Large-output hashes like MeowHash aren't feasible to positively test for quality empirically due to their enormous state space. @NoHatCoder discussed this as well in an old issue, and it's fantastic to see that MeowHash isn't designed against SMHasher like so many other hash functions.

However, as the authors of a large-output hash, it's important not only to avoid relying on empirical test suites in the design process, but also to not rely on them when making quality claims. Instead, alongside the hash itself, you should provide an analysis that justifies the hash design with respect to quality. It doesn't need to be fancy, but it should be reasonably complete.

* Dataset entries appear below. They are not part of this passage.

(** * TOD Markets API examples: Javascript/API.js and Javascript/websocket.js

    A shallow embedding of the two JavaScript example scripts and the
    properties their specification states about them.

    - [Module JS]        the JavaScript values the scripts handle
    - [Module Platform]  the pieces of Node's runtime the scripts call
                         (form-urlencoded query strings, URL objects,
                         fetch responses, the Pusher client's options)
    - [Module Script]    the two scripts, function by function
    - [Module Transport] what the Pusher client does with the object the
                         script builds (delivery of inbound events, the
                         private-channel authorization call)
    - [Module CredentialCache] the expiry check of the specification
    - [Module Scenario]  the concrete runs the examples are taken from
    - [Module Observe]   the vocabulary of the statements
    - [Module Shape]     what a run adds to the trace and leaves alone
    - the properties, grouped by the function they are about. *)

From Stdlib Require Import String Ascii List ZArith Lia Bool DecimalString.
Import ListNotations.
Open Scope string_scope.
Set Warnings "-register-all".

(* ================================================================== *)
(** ** JavaScript values *)
(* ================================================================== *)

Module JS.

(** The values that reach the scripts: what [JSON.parse] can return, plus
    [undefined].  A number is carried by its canonical rendering (the
    string [String(n)] returns: ["42"], ["10.66"], ["NaN"]); the scripts
    never compute with the numbers they are handed, they only test them,
    print them and copy them.  An object is its list of own enumerable
    properties in the order [Object.entries] yields them, keys distinct. *)
Inductive Value : Type :=
  | JUndefined
  | JNull
  | JBool (b : bool)
  | JNum (repr : string)
  | JStr (s : string)
  | JArr (elems : list Value)
  | JObj (props : list (string * Value)).

(** Errors a [throw] or a rejected promise can carry. *)
Inductive Error : Type :=
  | TypeError (msg : string)
  | SyntaxError (msg : string)
  | PlainError (msg : string)
  | HostError (msg : string)
  | ReferenceError (msg : string).

Fixpoint value_eqb (a b : Value) {struct a} : bool :=
  let fix elems_eqb (l1 l2 : list Value) {struct l1} : bool :=
    match l1, l2 with
    | [], [] => true
    | x :: l1', y :: l2' => value_eqb x y && elems_eqb l1' l2'
    | _, _ => false
    end in
  let fix props_eqb (l1 l2 : list (string * Value)) {struct l1} : bool :=
    match l1, l2 with
    | [], [] => true
    | (k1, x) :: l1', (k2, y) :: l2' =>
        String.eqb k1 k2 && value_eqb x y && props_eqb l1' l2'
    | _, _ => false
    end in
  match a, b with
  | JUndefined, JUndefined => true
  | JNull, JNull => true
  | JBool x, JBool y => Bool.eqb x y
  | JNum x, JNum y => String.eqb x y
  | JStr x, JStr y => String.eqb x y
  | JArr l1, JArr l2 => elems_eqb l1 l2
  | JObj l1, JObj l2 => props_eqb l1 l2
  | _, _ => false
  end.

(** [if (v)]: the falsy values are undefined, null, false, 0, NaN and the
    empty string. *)
Definition truthy (v : Value) : bool :=
  match v with
  | JUndefined | JNull => false
  | JBool b => b
  | JNum r => negb (String.eqb r "0" || String.eqb r "NaN")
  | JStr s => negb (String.eqb s EmptyString)
  | JArr _ | JObj _ => true
  end.

(** [v === undefined || v === null] *)
Definition nullish (v : Value) : bool :=
  match v with
  | JUndefined | JNull => true
  | _ => false
  end.

Definition join (sep : string) (l : list string) : string :=
  String.concat sep l.

(** The text [String(v)] returns when it returns one (see [ToString]
    below for when it does).  An array prints its elements separated by
    commas, a null or undefined element printing as nothing; any other
    object prints as ["[object Object]"]. *)
Fixpoint to_string (v : Value) : string :=
  match v with
  | JUndefined => "undefined"
  | JNull => "null"
  | JBool true => "true"
  | JBool false => "false"
  | JNum r => r
  | JStr s => s
  | JArr l =>
      join "," (map (fun e => if nullish e then EmptyString else to_string e) l)
  | JObj _ => "[object Object]"
  end.

(** Own-property lookup in a property list. *)
Fixpoint lookup (k : string) (props : list (string * Value)) : option Value :=
  match props with
  | [] => None
  | (k', v) :: rest => if String.eqb k k' then Some v else lookup k rest
  end.

(** Whether [v] can be turned into a text.  The conversion of an object
    calls its [toString]: an object without a property of that name of
    its own inherits the one that answers ["[object Object]"]; one that
    has such a property holds a value there, not a function, and the
    conversion then finds nothing to call that returns a primitive.  An
    array converts its elements in turn. *)
Fixpoint convertible (v : Value) : bool :=
  match v with
  | JArr l => forallb convertible l
  | JObj props =>
      match lookup "toString" props with
      | Some _ => false
      | None => true
      end
  | _ => true
  end.

(** [String(v)] and the conversion inside a template literal: the text,
    or the TypeError of a value that cannot be converted. *)
Definition ToString (v : Value) : Error + string :=
  if convertible v then inr (to_string v)
  else inl (TypeError "Cannot convert object to primitive value").

(** [v.k] for the property names the scripts read ([data], [id], [name],
    [channel_key], [channel_key_expiry], [pusher_host], [pusher_key],
    [pusher_cluster]): none of them is inherited from a prototype of a
    JSON value, so the read is an own-property lookup on an object,
    [undefined] on a primitive or an array, and a TypeError on null and
    undefined. *)
Definition get (v : Value) (k : string) : Error + Value :=
  match v with
  | JUndefined =>
      inl (TypeError ("Cannot read properties of undefined (reading '" ++ k ++ "')"))
  | JNull =>
      inl (TypeError ("Cannot read properties of null (reading '" ++ k ++ "')"))
  | JObj props =>
      inr (match lookup k props with Some x => x | None => JUndefined end)
  | _ => inr JUndefined
  end.

Definition nat_to_string (n : nat) : string :=
  NilZero.string_of_uint (Nat.to_uint n).

Definition Z_to_string (z : Z) : string :=
  NilZero.string_of_int (Z.to_int z).

Fixpoint index_from (i : nat) (l : list Value) : list (string * Value) :=
  match l with
  | [] => []
  | x :: rest => (nat_to_string i, x) :: index_from (S i) rest
  end.

(** [Object.entries(v)] for a value whose [typeof] is ['object'] and that
    is not null: the properties of an object, the indexed elements of an
    array. *)
Definition entries (v : Value) : list (string * Value) :=
  match v with
  | JObj props => props
  | JArr l => index_from 0 l
  | _ => []
  end.

End JS.

(* ================================================================== *)
(** ** The runtime the scripts call into *)
(* ================================================================== *)

Module Platform.
Import JS.

(** *** application/x-www-form-urlencoded, as [URLSearchParams] uses it

    Strings are sequences of bytes (the UTF-8 form of the JavaScript
    string); the replacement of malformed UTF-8 by U+FFFD after
    percent-decoding is not represented. *)

Definition hex_digit (n : N) : ascii :=
  if (n <? 10)%N then ascii_of_N (48 + n) else ascii_of_N (55 + n).

Definition hex_value (c : ascii) : option N :=
  let n := N_of_ascii c in
  if ((48 <=? n) && (n <=? 57))%N then Some (n - 48)%N
  else if ((65 <=? n) && (n <=? 70))%N then Some (n - 55)%N
  else if ((97 <=? n) && (n <=? 102))%N then Some (n - 87)%N
  else None.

This is (very unfortunately) not yet standard practice for non-cryptographic hashes, but for large-output hashes it absolutely should be.

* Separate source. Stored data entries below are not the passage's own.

(** ** The parsed entries *)

Lemma dict_get_set_same (V : Type) (k : text) (v : V) (d : Dict.t V) :
  Dict.get k (Dict.set k v d) = Some v.
Proof.
  induction d as [|[k' v'] d IH]; simpl; [now rewrite text_eqb_refl|].
  destruct (text_eqb k k') eqn:E; simpl; [now rewrite text_eqb_refl | now rewrite E].
Qed.

Lemma dict_get_set_other (V : Type) (k k0 : text) (v : V) (d : Dict.t V) :
  k0 <> k -> Dict.get k0 (Dict.set k v d) = Dict.get k0 d.
Proof.
  intros N; induction d as [|[k' v'] d IH]; simpl.
  - apply text_eqb_false in N; now rewrite N.
  - destruct (text_eqb k k') eqn:E; simpl.
    + apply text_eqb_true in E; subst k'.
      apply text_eqb_false in N; now rewrite N.
    + destruct (text_eqb k0 k'); [reflexivity | exact IH].
Qed.

Lemma add_entry_get_other (ms : list Re.Match) (k : text) :
  forall d : Dict.t text,
    (forall m, In m ms -> strip (Re.group 1 m) <> k) ->
    Dict.get k (fold_left add_entry ms d) = Dict.get k d.
Proof.
  induction ms as [|m ms IH]; intros d H; simpl; [reflexivity|].
  rewrite IH by (intros; apply H; now right).
  unfold add_entry; apply dict_get_set_other.
  intros E; apply (H m); [now left | now symmetry].
Qed.

Lemma add_entry_get_origin (ms : list Re.Match) (k v : text) :
  forall d : Dict.t text,
    Dict.get k (fold_left add_entry ms d) = Some v ->
    Dict.get k d = Some v
    \/ exists m, In m ms /\ k = strip (Re.group 1 m) /\ v = clean_content (Re.group 2 m).
Proof.
  induction ms as [|m ms IH]; intros d H; simpl in *; [now left|].
  apply IH in H; destruct H as [H|(m' & I & E1 & E2)]; [|right; exists m'; auto].
  unfold add_entry in H.
  destruct (list_eq_dec N.eq_dec k (strip (Re.group 1 m))) as [->|N].
  - rewrite dict_get_set_same in H; injection H as <-; right; exists m; auto.
  - rewrite dict_get_set_other in H by assumption; now left.
Qed.

Lemma extract_entries_fold (tex_content : text) (entries : Dict.t text)
    (bounds : nat * nat) (opening_line : text) :
  fst (extract_bibliography_entries tex_content) = Some (entries, bounds, opening_line) ->
  entries = fold_left add_entry (block_matches tex_content) []
  /\ block_keys tex_content
     = map (fun m => strip (Re.group 1 m)) (block_matches tex_content).
Proof.
  unfold extract_bibliography_entries, block_matches, block_keys.
  destruct (Re.search begin_pattern tex_content) as [mb|]; [|discriminate].
  destruct (Re.search end_pattern tex_content) as [me|]; [|discriminate].
  cbn [fst]; intros H; injection H as <- _ _; auto.
Qed.

(** X8.  When a key is declared several times in the block, the mapping
    holds the cleaned body of its last declaration, and the key keeps the
    place of its first declaration among the keys. *)
Theorem duplicate_key_keeps_last_body (tex_content : text) (entries : Dict.t text)
    (bounds : nat * nat) (opening_line : text) (ms1 ms2 : list Re.Match) (m : Re.Match) :
  fst (extract_bibliography_entries tex_content) = Some (entries, bounds, opening_line) ->
  block_matches tex_content = ms1 ++ m :: ms2 ->
  (forall m', In m' ms2 -> strip (Re.group 1 m') <> strip (Re.group 1 m)) ->
  Dict.get (strip (Re.group 1 m)) entries = Some (clean_content (Re.group 2 m))
  /\ Dict.keys entries
     = first_occurrences (map (fun m => strip (Re.group 1 m)) (block_matches tex_content)).
Proof.
  intros X S L.
  pose proof (extract_keys _ X) as K.
  apply extract_entries_fold in X; destruct X as [-> B]; rewrite B in K.
  split; [|exact K].
  rewrite S, fold_left_app; cbn [fold_left].
  rewrite add_entry_get_other by assumption.
  unfold add_entry; apply dict_get_set_same.
Qed.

Since MeowHash is not yet declared final, I don't think this is urgent. But I wanted to poke you guys to see if providing a design justification is at least on the roadmap as a 1.0 target. It would be great if MeowHash could help set an example for how this ought to be done.


As an aside:

I've also developed a hash (TentHash) that's trying to set an example here. However, its design focuses more on simplictity and portability than performance, so people looking for extreme performance are unlikely to reach for it.

Part of my motivation for filing this issue is that I would really like to be able to recommend MeowHash to people who need or want higher performance than TentHash offers, but at the moment I can't do that. People currently often misguidedly reach for xxHash3's 128-bit variant in such cases, which is really unfortunate because it has some questionable design decisions and really shouldn't be used. Having MeowHash as a properly justified alternative would be a huge boon.

Aside-to-the-aside:

My own very cursory analysis of MeowHash 0.5 suggests that it's not conservative about quality, lacking sufficient mixing between the incorporation of input blocks. I may have missed something elsewhere in the design that accounts for that. If so, then that's an example of something that ought to be in a design justification document. If not, then that should be fixed. There's not much point in a large-output hash that's not conservative about quality.

I don't know if the 0.6 candidate hash functions (#82) address that or not, as I haven't taken a look yet.